What is required:
Wherever the line with "(Some 1) created.2).1" sits in the listing below, transcribe from it up to and including the line with "Theorem add_creates_and_appends_nothing (settings", exactly, and leave the remaining lines out.
================
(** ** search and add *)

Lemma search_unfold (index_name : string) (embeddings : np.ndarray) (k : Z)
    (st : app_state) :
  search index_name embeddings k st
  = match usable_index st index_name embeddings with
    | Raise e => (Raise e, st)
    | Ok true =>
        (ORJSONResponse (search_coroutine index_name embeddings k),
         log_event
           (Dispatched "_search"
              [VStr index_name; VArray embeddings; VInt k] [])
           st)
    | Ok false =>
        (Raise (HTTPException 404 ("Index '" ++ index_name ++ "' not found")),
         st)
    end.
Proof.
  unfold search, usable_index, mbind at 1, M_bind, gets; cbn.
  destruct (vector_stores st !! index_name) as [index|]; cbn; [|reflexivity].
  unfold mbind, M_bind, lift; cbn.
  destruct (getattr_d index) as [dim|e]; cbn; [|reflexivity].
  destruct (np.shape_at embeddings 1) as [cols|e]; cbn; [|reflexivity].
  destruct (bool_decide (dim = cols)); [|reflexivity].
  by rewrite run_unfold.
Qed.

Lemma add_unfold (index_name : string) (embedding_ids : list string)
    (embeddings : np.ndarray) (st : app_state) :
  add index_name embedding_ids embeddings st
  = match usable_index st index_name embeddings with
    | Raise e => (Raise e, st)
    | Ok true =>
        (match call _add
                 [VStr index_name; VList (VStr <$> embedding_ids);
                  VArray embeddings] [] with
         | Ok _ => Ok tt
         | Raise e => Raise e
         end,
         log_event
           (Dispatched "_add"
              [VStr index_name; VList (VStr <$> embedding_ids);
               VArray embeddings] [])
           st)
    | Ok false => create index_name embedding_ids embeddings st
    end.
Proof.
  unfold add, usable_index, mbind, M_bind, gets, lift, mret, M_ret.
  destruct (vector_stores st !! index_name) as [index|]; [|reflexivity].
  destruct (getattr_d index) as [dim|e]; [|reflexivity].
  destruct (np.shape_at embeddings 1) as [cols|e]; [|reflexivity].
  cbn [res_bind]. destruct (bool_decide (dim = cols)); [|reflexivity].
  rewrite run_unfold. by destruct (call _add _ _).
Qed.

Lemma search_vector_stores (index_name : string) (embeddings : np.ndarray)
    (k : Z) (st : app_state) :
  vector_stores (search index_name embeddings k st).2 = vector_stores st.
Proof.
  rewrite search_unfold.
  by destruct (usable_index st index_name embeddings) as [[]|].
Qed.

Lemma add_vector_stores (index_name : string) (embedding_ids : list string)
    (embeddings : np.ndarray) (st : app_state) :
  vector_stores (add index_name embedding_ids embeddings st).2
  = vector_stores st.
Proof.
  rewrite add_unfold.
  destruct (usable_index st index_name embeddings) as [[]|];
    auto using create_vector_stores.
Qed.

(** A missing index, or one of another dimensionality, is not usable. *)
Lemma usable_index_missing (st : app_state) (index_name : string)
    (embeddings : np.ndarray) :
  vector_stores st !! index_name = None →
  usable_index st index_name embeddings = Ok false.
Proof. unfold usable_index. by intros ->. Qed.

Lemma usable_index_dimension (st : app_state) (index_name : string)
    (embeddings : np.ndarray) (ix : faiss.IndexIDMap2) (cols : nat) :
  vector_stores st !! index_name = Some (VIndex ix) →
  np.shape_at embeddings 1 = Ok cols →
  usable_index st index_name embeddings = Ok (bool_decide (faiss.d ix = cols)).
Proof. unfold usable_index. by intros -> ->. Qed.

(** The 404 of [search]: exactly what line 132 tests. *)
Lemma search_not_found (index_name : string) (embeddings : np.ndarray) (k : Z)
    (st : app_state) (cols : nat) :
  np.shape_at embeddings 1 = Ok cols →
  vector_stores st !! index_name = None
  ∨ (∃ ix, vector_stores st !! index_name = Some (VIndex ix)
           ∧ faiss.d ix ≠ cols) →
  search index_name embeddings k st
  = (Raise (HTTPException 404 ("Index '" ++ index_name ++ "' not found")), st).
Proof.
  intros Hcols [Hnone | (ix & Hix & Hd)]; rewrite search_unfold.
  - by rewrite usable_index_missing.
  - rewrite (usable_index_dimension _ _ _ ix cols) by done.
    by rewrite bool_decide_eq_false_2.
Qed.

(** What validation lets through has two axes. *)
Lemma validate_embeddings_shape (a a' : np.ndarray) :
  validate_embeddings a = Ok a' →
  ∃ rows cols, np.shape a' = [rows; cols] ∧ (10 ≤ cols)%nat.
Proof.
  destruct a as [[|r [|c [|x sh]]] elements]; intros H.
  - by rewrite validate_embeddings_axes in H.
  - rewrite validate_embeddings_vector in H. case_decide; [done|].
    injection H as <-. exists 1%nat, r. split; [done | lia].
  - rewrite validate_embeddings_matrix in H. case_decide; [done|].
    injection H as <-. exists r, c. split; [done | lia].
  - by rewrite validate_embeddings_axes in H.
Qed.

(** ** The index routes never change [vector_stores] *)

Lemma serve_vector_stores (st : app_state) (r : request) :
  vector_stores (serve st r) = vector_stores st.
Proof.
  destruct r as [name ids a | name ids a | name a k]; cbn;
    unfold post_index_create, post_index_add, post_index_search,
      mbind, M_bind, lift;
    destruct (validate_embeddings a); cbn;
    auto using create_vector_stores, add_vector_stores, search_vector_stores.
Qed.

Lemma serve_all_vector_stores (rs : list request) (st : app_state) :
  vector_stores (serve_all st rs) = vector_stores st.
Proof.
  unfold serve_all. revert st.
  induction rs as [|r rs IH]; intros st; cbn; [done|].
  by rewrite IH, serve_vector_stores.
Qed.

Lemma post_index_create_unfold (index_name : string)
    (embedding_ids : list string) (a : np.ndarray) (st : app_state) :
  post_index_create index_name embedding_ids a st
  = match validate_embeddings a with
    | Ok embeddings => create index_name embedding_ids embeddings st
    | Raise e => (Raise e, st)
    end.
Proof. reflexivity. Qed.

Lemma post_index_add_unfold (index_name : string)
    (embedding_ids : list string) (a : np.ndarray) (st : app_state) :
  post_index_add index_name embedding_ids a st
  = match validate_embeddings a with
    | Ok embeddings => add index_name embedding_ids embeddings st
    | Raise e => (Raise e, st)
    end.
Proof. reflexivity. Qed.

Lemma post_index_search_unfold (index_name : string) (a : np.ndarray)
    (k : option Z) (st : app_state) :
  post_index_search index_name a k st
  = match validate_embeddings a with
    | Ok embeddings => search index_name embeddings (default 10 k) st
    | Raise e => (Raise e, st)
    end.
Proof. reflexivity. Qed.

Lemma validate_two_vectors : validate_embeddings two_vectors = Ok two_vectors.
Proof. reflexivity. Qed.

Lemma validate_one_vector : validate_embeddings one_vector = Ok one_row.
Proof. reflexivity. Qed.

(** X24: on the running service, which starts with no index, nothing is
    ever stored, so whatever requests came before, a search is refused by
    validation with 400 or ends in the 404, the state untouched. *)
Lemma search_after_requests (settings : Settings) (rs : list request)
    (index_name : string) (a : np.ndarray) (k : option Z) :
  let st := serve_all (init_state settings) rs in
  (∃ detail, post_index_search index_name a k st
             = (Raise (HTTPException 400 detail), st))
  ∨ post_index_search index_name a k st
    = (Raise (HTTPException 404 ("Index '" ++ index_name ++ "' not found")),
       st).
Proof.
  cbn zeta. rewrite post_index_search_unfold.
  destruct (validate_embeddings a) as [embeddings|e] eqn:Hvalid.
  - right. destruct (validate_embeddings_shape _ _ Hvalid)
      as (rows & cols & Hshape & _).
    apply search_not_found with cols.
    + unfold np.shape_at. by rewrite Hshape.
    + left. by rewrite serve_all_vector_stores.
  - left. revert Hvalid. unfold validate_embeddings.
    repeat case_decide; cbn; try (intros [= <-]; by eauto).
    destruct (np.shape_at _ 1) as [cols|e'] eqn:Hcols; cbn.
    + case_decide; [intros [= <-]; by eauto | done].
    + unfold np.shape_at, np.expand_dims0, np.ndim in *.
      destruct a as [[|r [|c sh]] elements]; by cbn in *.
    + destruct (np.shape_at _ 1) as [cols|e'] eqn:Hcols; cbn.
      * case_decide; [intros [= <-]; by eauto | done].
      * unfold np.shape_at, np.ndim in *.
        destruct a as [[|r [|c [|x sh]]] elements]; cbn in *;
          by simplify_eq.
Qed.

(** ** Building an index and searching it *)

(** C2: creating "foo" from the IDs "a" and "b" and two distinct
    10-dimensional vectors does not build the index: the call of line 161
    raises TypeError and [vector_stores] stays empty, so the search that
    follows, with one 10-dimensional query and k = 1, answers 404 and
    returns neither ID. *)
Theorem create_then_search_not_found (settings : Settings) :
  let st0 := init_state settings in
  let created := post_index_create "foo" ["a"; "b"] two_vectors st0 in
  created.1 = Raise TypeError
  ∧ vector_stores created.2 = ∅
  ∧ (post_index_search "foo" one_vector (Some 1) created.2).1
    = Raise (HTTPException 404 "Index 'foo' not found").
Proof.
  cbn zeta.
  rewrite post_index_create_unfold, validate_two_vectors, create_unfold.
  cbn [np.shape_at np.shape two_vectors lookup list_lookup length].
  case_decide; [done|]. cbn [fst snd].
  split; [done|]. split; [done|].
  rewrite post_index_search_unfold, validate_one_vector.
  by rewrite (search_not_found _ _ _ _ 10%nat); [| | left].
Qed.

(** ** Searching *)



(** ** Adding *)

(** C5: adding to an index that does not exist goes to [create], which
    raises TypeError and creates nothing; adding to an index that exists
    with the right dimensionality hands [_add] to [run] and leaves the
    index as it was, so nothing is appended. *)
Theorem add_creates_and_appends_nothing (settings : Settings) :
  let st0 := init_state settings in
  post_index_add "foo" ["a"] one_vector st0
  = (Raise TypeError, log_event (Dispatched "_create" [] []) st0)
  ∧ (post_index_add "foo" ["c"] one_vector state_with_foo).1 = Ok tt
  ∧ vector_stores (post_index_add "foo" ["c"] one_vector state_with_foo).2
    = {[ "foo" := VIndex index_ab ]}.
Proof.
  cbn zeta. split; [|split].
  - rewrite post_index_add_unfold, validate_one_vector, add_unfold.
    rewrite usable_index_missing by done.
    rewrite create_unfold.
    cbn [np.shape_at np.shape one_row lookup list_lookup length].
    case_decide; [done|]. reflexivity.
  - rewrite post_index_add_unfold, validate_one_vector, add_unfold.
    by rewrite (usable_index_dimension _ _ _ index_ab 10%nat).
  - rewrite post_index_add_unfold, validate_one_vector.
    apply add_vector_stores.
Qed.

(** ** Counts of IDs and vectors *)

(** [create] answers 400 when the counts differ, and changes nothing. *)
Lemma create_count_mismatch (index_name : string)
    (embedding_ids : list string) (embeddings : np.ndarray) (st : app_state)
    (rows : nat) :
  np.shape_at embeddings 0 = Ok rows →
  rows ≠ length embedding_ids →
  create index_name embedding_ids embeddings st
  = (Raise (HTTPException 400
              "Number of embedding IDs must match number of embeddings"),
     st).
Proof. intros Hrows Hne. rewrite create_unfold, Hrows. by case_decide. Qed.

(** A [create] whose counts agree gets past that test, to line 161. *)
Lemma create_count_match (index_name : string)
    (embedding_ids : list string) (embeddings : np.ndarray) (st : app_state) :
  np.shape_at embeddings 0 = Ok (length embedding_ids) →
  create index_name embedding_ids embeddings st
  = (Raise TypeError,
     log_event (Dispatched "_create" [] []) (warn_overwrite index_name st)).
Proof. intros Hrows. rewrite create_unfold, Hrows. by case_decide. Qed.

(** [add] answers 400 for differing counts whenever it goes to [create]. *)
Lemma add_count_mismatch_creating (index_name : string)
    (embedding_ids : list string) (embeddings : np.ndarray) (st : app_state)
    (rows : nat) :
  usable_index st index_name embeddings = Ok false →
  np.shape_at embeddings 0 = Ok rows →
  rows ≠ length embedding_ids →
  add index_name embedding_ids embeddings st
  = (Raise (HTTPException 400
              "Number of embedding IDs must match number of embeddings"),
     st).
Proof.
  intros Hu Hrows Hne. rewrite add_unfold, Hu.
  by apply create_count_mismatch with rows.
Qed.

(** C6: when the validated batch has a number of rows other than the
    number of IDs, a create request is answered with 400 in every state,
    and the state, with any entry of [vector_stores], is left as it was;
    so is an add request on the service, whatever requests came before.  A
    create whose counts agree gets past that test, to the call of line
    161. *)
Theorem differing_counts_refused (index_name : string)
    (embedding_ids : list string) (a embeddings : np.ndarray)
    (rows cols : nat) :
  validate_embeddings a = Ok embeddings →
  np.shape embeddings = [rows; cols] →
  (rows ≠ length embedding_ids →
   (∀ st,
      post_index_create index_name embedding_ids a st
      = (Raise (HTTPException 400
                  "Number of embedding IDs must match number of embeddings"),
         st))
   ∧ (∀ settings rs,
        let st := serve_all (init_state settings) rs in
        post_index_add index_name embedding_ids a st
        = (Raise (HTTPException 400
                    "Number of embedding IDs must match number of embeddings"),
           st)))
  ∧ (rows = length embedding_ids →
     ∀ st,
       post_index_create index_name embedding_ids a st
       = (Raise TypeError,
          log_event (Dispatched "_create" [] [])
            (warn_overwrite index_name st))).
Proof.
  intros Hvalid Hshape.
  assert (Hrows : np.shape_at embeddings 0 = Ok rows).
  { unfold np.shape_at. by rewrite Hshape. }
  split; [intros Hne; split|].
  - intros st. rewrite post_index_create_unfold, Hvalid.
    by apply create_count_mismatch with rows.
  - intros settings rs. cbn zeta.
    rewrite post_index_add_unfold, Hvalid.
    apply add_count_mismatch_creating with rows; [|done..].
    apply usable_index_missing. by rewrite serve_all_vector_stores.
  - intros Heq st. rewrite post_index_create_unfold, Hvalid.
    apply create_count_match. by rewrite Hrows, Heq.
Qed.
================
Task solution:
  ∧ (post_index_search "foo" one_vector (Some 1) created.2).1
    = Raise (HTTPException 404 "Index 'foo' not found").
Proof.
  cbn zeta.
  rewrite post_index_create_unfold, validate_two_vectors, create_unfold.
  cbn [np.shape_at np.shape two_vectors lookup list_lookup length].
  case_decide; [done|]. cbn [fst snd].
  split; [done|]. split; [done|].
  rewrite post_index_search_unfold, validate_one_vector.
  by rewrite (search_not_found _ _ _ _ 10%nat); [| | left].
Qed.

(** ** Searching *)



(** ** Adding *)

(** C5: adding to an index that does not exist goes to [create], which
    raises TypeError and creates nothing; adding to an index that exists
    with the right dimensionality hands [_add] to [run] and leaves the
    index as it was, so nothing is appended. *)
Theorem add_creates_and_appends_nothing (settings : Settings) :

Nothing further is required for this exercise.